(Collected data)
____

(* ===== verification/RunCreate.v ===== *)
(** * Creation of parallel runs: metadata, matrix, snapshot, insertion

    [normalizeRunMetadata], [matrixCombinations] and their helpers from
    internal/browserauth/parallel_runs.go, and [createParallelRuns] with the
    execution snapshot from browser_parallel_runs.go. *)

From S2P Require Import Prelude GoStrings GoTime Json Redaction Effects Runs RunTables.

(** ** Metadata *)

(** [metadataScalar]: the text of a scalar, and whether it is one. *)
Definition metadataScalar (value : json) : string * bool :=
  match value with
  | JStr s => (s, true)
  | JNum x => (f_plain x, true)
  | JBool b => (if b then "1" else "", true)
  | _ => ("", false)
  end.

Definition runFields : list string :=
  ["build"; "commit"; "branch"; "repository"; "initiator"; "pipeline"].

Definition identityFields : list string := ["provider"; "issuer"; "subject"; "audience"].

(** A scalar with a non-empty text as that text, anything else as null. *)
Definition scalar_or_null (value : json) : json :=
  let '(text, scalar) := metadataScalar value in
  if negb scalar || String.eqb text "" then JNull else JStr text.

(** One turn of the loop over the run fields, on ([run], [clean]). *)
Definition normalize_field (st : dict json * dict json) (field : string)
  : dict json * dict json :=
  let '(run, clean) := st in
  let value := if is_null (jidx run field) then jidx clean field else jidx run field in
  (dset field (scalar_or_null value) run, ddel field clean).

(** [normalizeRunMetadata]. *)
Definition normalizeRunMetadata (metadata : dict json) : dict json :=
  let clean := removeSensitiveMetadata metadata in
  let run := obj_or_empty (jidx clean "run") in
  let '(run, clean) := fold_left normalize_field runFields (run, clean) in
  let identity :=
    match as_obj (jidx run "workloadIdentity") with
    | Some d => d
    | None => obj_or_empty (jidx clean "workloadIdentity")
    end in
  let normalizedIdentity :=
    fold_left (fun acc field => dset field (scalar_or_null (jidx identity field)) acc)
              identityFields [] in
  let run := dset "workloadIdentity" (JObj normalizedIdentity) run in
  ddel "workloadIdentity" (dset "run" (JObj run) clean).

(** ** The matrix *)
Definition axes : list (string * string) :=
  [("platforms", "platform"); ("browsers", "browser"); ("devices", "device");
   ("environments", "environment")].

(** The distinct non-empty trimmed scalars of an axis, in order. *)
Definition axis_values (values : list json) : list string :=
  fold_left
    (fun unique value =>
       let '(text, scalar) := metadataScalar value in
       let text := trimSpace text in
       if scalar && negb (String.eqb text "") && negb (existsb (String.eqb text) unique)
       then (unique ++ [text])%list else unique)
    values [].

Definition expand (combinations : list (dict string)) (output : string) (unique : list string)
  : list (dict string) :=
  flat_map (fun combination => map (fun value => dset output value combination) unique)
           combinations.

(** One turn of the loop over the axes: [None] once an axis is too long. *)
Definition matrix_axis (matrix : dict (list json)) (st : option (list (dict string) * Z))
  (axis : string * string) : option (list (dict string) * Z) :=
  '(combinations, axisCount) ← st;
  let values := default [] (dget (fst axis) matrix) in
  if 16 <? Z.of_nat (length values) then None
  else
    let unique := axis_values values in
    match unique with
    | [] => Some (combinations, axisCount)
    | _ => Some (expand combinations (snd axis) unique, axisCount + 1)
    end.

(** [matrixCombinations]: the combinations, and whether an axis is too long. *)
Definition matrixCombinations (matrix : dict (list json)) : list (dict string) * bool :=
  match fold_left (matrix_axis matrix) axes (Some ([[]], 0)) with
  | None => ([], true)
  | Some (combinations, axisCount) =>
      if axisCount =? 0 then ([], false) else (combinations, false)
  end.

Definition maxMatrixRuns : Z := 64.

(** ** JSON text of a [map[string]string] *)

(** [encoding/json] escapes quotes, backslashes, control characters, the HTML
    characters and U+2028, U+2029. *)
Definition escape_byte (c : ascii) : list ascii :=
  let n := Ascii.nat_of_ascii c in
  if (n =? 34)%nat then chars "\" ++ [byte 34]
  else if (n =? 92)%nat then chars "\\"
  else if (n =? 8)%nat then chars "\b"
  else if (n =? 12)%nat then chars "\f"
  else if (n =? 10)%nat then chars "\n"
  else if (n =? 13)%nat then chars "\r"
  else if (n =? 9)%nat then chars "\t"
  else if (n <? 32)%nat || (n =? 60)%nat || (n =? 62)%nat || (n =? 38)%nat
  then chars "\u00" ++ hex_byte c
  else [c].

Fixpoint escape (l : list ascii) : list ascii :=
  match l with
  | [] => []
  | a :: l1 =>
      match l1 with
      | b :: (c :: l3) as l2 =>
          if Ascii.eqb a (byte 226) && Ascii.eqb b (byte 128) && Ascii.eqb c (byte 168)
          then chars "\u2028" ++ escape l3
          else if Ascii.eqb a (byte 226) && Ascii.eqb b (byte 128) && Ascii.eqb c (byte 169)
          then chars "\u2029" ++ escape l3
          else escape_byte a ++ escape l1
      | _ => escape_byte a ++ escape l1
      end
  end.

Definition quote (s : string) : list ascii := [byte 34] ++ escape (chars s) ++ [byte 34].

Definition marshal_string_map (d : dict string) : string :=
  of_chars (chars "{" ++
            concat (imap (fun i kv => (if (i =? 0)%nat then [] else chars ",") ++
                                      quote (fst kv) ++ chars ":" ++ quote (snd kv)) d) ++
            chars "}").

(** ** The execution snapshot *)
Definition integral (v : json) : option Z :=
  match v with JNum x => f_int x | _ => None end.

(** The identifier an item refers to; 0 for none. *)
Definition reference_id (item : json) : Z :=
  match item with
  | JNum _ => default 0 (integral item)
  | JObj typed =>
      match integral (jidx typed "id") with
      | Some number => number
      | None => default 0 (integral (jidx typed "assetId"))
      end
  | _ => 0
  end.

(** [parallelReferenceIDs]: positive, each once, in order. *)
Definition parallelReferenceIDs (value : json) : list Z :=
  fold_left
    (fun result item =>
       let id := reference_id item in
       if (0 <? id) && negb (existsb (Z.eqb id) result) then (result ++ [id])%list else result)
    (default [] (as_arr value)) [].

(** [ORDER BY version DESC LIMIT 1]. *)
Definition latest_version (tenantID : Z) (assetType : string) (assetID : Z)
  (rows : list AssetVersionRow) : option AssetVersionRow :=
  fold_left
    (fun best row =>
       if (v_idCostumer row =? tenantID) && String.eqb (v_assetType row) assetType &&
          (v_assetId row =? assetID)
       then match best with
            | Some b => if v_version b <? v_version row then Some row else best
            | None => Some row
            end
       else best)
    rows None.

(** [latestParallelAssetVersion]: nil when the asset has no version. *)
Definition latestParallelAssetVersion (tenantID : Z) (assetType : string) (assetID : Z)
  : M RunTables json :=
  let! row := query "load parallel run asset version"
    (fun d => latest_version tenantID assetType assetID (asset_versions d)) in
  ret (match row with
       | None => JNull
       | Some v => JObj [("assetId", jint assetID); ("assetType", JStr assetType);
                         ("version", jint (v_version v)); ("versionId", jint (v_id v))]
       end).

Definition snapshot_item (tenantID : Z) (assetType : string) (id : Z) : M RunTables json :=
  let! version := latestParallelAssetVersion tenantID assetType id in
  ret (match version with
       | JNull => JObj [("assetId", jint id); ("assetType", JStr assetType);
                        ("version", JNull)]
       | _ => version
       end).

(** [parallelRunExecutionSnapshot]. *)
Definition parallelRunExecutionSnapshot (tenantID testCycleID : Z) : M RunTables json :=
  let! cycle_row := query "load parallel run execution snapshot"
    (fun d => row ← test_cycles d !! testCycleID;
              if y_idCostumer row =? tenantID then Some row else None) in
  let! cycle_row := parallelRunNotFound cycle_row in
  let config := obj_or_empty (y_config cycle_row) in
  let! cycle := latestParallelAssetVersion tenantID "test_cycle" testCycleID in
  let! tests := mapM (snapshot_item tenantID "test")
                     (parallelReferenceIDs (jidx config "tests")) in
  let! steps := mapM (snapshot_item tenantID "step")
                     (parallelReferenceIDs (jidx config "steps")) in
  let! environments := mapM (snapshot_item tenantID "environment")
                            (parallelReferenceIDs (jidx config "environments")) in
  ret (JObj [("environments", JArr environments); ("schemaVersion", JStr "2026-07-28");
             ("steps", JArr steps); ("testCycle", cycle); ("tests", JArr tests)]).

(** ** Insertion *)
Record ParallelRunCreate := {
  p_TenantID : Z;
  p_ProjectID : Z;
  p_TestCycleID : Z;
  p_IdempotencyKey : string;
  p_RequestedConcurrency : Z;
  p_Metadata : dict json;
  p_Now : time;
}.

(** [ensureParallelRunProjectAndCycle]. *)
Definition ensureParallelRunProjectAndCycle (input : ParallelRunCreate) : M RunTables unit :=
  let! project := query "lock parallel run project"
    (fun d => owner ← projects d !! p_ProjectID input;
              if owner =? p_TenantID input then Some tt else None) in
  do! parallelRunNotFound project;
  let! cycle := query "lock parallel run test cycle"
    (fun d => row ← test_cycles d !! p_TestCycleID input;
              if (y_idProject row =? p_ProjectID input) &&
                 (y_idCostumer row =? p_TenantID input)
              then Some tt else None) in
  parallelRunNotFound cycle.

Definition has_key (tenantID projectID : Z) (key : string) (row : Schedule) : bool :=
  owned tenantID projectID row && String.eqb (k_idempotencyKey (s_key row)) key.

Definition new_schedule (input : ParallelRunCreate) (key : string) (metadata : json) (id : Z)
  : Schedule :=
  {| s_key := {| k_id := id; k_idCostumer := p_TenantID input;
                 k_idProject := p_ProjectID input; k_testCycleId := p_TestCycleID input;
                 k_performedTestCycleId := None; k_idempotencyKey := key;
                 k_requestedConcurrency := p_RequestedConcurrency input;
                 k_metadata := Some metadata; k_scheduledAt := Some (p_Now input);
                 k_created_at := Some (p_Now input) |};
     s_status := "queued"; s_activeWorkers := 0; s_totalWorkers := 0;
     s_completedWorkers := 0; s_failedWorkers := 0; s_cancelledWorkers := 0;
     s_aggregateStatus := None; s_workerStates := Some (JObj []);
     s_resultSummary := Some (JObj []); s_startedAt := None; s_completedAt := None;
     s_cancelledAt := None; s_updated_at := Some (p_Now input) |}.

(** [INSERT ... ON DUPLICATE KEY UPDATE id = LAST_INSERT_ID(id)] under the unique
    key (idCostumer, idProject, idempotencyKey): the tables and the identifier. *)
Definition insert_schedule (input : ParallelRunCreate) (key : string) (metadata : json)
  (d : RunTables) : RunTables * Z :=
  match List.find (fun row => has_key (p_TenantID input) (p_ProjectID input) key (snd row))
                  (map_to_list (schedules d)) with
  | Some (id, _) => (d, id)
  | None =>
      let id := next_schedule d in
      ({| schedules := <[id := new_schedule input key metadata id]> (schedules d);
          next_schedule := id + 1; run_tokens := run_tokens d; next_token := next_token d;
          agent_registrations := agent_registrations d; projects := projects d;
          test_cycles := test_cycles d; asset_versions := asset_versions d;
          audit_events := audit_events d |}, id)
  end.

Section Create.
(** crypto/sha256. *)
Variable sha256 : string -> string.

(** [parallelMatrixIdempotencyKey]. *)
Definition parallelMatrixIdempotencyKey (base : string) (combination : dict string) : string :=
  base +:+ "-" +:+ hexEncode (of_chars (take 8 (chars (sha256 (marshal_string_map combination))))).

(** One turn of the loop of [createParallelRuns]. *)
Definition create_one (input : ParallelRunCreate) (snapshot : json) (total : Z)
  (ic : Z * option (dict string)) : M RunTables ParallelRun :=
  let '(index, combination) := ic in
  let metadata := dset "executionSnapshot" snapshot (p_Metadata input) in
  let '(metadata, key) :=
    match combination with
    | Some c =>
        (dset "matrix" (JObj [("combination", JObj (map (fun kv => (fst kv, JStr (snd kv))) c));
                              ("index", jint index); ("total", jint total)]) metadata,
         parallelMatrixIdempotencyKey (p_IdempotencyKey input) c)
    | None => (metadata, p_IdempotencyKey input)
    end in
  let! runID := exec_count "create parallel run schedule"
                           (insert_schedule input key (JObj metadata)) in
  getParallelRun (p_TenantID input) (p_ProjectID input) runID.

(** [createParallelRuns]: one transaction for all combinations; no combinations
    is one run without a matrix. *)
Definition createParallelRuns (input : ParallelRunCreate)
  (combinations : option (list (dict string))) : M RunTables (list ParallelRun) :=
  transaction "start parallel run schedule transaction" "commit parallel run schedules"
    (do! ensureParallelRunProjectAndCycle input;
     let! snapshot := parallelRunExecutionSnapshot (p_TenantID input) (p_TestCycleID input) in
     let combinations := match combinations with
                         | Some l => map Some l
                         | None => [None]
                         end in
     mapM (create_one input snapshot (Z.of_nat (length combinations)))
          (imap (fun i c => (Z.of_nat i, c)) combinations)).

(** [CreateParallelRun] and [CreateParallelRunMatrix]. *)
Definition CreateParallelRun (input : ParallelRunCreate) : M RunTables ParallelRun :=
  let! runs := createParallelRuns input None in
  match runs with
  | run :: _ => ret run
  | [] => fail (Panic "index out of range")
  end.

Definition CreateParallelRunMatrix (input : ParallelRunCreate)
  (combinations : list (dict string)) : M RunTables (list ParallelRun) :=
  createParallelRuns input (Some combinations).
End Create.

____

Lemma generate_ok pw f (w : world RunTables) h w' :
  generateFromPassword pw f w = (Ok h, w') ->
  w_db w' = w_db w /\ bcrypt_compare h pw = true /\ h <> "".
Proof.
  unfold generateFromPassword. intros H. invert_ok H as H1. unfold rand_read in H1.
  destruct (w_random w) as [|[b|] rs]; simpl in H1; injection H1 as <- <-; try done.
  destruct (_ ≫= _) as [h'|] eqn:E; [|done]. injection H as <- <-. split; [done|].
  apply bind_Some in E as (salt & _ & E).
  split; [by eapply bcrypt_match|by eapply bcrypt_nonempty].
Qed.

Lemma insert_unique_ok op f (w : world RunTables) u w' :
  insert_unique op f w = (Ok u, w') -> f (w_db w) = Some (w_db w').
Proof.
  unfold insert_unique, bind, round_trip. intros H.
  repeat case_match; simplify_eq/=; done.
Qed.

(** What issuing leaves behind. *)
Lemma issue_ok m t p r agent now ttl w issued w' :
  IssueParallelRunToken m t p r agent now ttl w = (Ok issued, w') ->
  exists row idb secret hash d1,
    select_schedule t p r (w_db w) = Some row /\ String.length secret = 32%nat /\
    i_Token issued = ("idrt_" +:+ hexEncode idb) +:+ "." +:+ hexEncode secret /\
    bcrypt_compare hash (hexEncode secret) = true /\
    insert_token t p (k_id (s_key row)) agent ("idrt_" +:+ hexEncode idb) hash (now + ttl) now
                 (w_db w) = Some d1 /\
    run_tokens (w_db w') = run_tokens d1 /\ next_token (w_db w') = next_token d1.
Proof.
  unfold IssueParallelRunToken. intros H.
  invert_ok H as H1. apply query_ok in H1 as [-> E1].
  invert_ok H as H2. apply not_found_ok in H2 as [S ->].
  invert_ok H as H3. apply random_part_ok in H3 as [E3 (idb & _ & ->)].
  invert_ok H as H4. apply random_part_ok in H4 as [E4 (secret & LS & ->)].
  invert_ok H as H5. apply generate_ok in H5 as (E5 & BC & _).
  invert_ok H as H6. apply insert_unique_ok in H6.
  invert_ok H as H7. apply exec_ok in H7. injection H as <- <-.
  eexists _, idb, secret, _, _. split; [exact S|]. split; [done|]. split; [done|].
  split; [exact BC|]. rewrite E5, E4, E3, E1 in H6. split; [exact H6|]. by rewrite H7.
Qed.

____

Could you reproduce exactly the lines of the entries above, from the one with "(v_assetId row =? assetID)" through the one with "None => JNull", and nothing else?

## Finished task
          (v_assetId row =? assetID)
       then match best with
            | Some b => if v_version b <? v_version row then Some row else best
            | None => Some row
            end
       else best)
    rows None.

(** [latestParallelAssetVersion]: nil when the asset has no version. *)
Definition latestParallelAssetVersion (tenantID : Z) (assetType : string) (assetID : Z)
  : M RunTables json :=
  let! row := query "load parallel run asset version"
    (fun d => latest_version tenantID assetType assetID (asset_versions d)) in
  ret (match row with
       | None => JNull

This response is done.